Nach drei Minuten erfolgten die ersten nötigen Verwarnungen. Das Tor zum 3:2 für den Gastgeber entstand aus einem Fangball, nachdem Jelovcan den Ball seinem Teamkollegen zuspielen wollte. Die Genfer lauerten unerbittlich auf solche Gelegenheiten und versuchten danach, mit viel Tempo ihre Gegenstösse zu verwerten. Aber dank der soliden Spielweise der Fricktaler und dessen treffsicheren Schützen, wie Karlo Ladan am Kreis oder Marcus Hock aus dem Rückraum, brachte sich der TVM immer leicht in Front.

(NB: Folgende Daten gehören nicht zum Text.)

(** * A shallow embedding of [scrape_2up_api_only.py]

    The development follows the module top to bottom:

    - Python values and builtins the module relies on (strings as UTF-8 byte
      strings, binary64 floats, [float()], [int()], [str()], the [.3f]
      format, truthiness, [dict.get]);
    - [format_decimal_str], [compute_match_id],
      [build_item_skeleton_from_api], [extract_markets_from_api];
    - the window and page loop of [scrape_api_only], as a step function over
      an explicit cursor state, driven against an arbitrary upstream.

    Console output ([info], [ok], [warn], [err], [print]) and the final
    [json.dump] to disk are outside the model: they never feed back into the
    values the functions return.

    Where the model stops short of Python:

    - a str is its UTF-8 bytes, so text with a lone surrogate (which a JSON
      escape can produce, and which [key.encode("utf-8")] in
      [compute_match_id] rejects with [UnicodeEncodeError]) has no
      counterpart here;
    - [float()], [int()], [str.isdigit] and [str.lower] are modelled on
      ASCII text; Python also takes Unicode digits and spaces, and folds
      cased letters outside ASCII;
    - floats have a value and no identity: a dict finds a key by identity
      before it tries [==], which matters for a NaN key only;
    - [list.sort] is modelled where [<] orders the keys, that is, without
      NaN among them.

    Statements that depend on one of these say so in their hypotheses. *)

From Stdlib Require Import ZArith String Ascii List Bool Lia.
From Stdlib Require Import Floats.SpecFloat DecimalString DecimalZ Sorted Permutation.
From Stdlib Require DecimalPos.
From stdpp Require Import gmap strings.

Open Scope string_scope.
Open Scope Z_scope.

(* ===================================================================== *)
(** * Exceptions *)
(* ===================================================================== *)

(** The exception classes that can reach the code under study. *)
Inductive exn : Type :=
| AttributeError        (* [.get] on a value that is not a dict *)
| TypeError             (* iteration over a number, [int()] of a container *)
| ValueError            (* [int()] / [float()] of a malformed string *)
| OverflowError         (* [float()] of a huge int, [int()] of an infinity *)
| RequestException      (* [session.post] failed after the transport retries *)
| JSONDecodeError       (* [resp.json()] failed *)
| RuntimeError (msg : string).

Inductive result (A : Type) : Type :=
| Ok (a : A)
| Raise (e : exn).
Arguments Ok {A} a.
Arguments Raise {A} e.

Definition bind {A B : Type} (c : result A) (k : A -> result B) : result B :=
  match c with
  | Ok a => k a
  | Raise e => Raise e
  end.

Notation "x <- c ;; k" := (bind c (fun x => k))
  (at level 100, c at next level, right associativity).

(** [try: ... except Exception: <default>] *)
Definition try_except {A : Type} (c : result A) (default : A) : A :=
  match c with
  | Ok a => a
  | Raise _ => default
  end.

(** The view of a guarded computation as an optional value. *)
Definition to_option {A : Type} (c : result A) : option A :=
  match c with
  | Ok a => Some a
  | Raise _ => None
  end.

(* ===================================================================== *)
(** * Strings

    A Python [str] is modelled by its UTF-8 encoding, a [string] of bytes.
    Substring search and replacement on code points coincide with the same
    operations on the encodings, because UTF-8 is self-synchronising. *)
(* ===================================================================== *)

Module Str.

Definition is_upper (c : ascii) : bool :=
  let n := nat_of_ascii c in ((65 <=? n) && (n <=? 90))%nat.

Definition lower_char (c : ascii) : ascii :=
  if is_upper c then ascii_of_nat (nat_of_ascii c + 32) else c.

(** [s.lower()]. Only ASCII letters are folded. The one code point outside
    ASCII whose lower-case form is an ASCII string is U+212A (KELVIN SIGN, to
    [k]); none of the literals the module compares against contains a [k],
    so every comparison below agrees with Python's on all inputs. The
    [league] slug, which is only output, differs for cased non-ASCII
    letters. *)
Fixpoint lower (s : string) : string :=
  match s with
  | EmptyString => EmptyString
  | String c s' => String (lower_char c) (lower s')
  end.

(** [sub in s] *)
Fixpoint contains (sub s : string) : bool :=
  String.prefix sub s ||
  match s with
  | EmptyString => false
  | String _ s' => contains sub s'
  end.

(** [s.replace(old, new)] for a non-empty [old]: leftmost occurrences, not
    overlapping. [skip] counts the bytes of a matched [old] still to drop. *)
Fixpoint replace_from (old new : string) (skip : nat) (s : string) : string :=
  match s with
  | EmptyString => EmptyString
  | String c s' =>
      match skip with
      | S k => replace_from old new k s'
      | O =>
          if String.prefix old s
          then new ++ replace_from old new (Nat.pred (String.length old)) s'
          else String c (replace_from old new O s')
      end
  end.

Die Gastgeber versuchten daher mit noch mehr provozierenden Aktionen in die Abwehr der Möhliner vorzudringen. Die Defensive hatte viel zu tun und arbeitete auf Hochtouren, kam aber immer mal wieder in Not durch die blitzschnellen Aktionen eines Molinié oder durch die Flügeltore eines Christophe Steinmann. Die Abstimmungen innerhalb des Westschweizer Teams klappten aber dann doch nicht so gut und die Möhliner schafften im Gegenzug durch einen starken Florian Doormann die nächsten wichtigen Treffer (13:12 und 14:13 nach 23’).

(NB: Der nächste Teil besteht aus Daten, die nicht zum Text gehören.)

(** * Game.js: world state and combat core of the top-down action game

    A shallow embedding of [docs/src/Game.js].  The class [Game] keeps
    the static collider registry, places props by rejection sampling,
    validates and commits turrets, resolves knife and bullet hits, and
    drives the per-frame tick.

    JavaScript numbers are kept behind the interface [Number], so that
    every function below is written once and read twice: over IEEE
    binary64 ([Float64], what the engine computes, used to run the code
    on concrete inputs) and over the real numbers ([Ideal], used for
    the geometric facts that rounding would blur).  Calls that leave
    Game.js (Player, Enemy, EnemySpawner, Turret, UI, the renderer) are
    recorded in a trace and their results come from the interface
    [Modules]. *)

From Stdlib Require Import ZArith List Bool Lia Arith.
From Stdlib Require Import Floats Uint63.
From Stdlib Require Import Reals Lra.
From Stdlib Require String.
Import ListNotations.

Danach begann die Serie der herausgeholten Siebenmeter durch Karlo Ladan, der am Kreis von den Genfern überhart bedrängt wurde. Marcus Hock versenkte alle Penalties und steuerte so fünf Zähler bei. Kurz vor der Pause tankte sich Florian Wirthlin trotz Unterzahl noch durch und markierte den Pausenstand von 18:15 für sein Team.

Nerven lagen blank

Die Möhliner starteten besser in die zweite Hälfte und konnten auf vier Tore wegziehen (16:20). Als Jelovcan den Ball nach dessen Parade ins Spiel warf, lief Mohamed Bellayachi dazwischen und schloss ab. Der Überraschungstreffer zählte und auch die nächsten Genfer Würfe zum 18:20 und 19:20 in der 36. Spielminute waren blitzschnelle und schwer zu kontrollierbare Abschlüsse. Doch das Temperament der Gastgeber wurde ihnen genau in dieser besseren Phase zum Verhängnis und Bellayachi musste raus.

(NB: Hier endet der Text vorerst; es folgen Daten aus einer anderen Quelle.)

Lemma remove_preview_handler_parts (area : option nat)
  (handlers : list (Z * Handler)) :
  snd (fst (remove_preview_handler (Coord := Coord) hash remove_raises area handlers))
    = snd (dict_pop handlers (hash area)) /\
  fst (fst (remove_preview_handler (Coord := Coord) hash remove_raises area handlers))
    = match dict_get Z.eqb handlers (hash area) with
      | Some h => if remove_raises h then Raised else Returned true
      | None => Returned false
      end.
Proof.
  unfold remove_preview_handler, dict_pop.
  destruct (dict_get Z.eqb handlers (hash area)) as [h|]; [|split; reflexivity].
  destruct (remove_raises h); split; reflexivity.
Qed.

Lemma remove_preview_handler_pops_area (area : option nat)
  (handlers : list (Z * Handler)) :
  dict_get Z.eqb
    (snd (fst (remove_preview_handler (Coord := Coord) hash remove_raises area handlers)))
    (hash area) = None /\
  (forall k, k <> hash area ->
     dict_get Z.eqb
       (snd (fst (remove_preview_handler (Coord := Coord) hash remove_raises area
                    handlers))) k
     = dict_get Z.eqb handlers k) /\
  (fst (fst (remove_preview_handler (Coord := Coord) hash remove_raises area handlers))
     = Returned true <->
   exists h, dict_get Z.eqb handlers (hash area) = Some h /\
             remove_raises h = false) /\
  (fst (fst (remove_preview_handler (Coord := Coord) hash remove_raises area handlers))
     = Returned false <->
   dict_get Z.eqb handlers (hash area) = None).
Proof.
  destruct (remove_preview_handler_parts area handlers) as (Hsnd & Hfst).
  rewrite Hfst, Hsnd.
  split; [rewrite dict_pop_get; now rewrite Z.eqb_refl|]. split; [|split].
  - intros k Hk. rewrite dict_pop_get.
    apply Z.eqb_neq in Hk. now rewrite Hk.
  - destruct (dict_get Z.eqb handlers (hash area)) as [h|].
    + destruct (remove_raises h) eqn:E.
      * split; [discriminate | intros (h' & [= <-] & H); congruence].
      * split; [eauto | reflexivity].
    + split; [discriminate | intros (h & H & _); discriminate].
  - destruct (dict_get Z.eqb handlers (hash area)) as [h|].
    + destruct (remove_raises h); split; discriminate.
    + tauto.
Qed.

Möhlin konnte jetzt ruhig in den Angriff starten und Oliver Mauron traf über die Flügelposition zum 21:19. Wenig später, in der 39’ lagen die Nerven auf dem Spielfeld erneut blank. Chênois kassierte schlussendlich zweimal zwei Minuten wegen Belfiores Benehmen und das Publikum dankte es mit Pfiffen an die Adresse der Schiris. Möhlins Torwart leistete danach erneut tolle Abwehrarbeit und zusammen mit seiner Mannschaft, die beneidenswert ruhig blieb, spielte sich der TVM langsam aber sicher nach vorne.

Eine Viertelstunde vor Schluss (21:25) versuchte Chênois in der Auszeit, noch neue Inputs zu vermitteln. Aber Rok Jelovcan parierte auch die nächsten Abschlussversuche mal um mal. Und Möhlins Trainer Zoltan Cordas hatte seine Männer so aufgestellt, dass die Torchancen der Genfer erfolgreich reduziert wurden. So gewann Möhlin die Partie verdient mit 37:29.

Möhlin: Jelovcan (19/43), Bamert (3/8); Wirthlin F. (2), Wirthlin M.(4), Buholzer (1), Doormann (9), Meier (1), Csebits (1), Hock (10), Caminada, Ladan (6), Tokic, Mauron (3).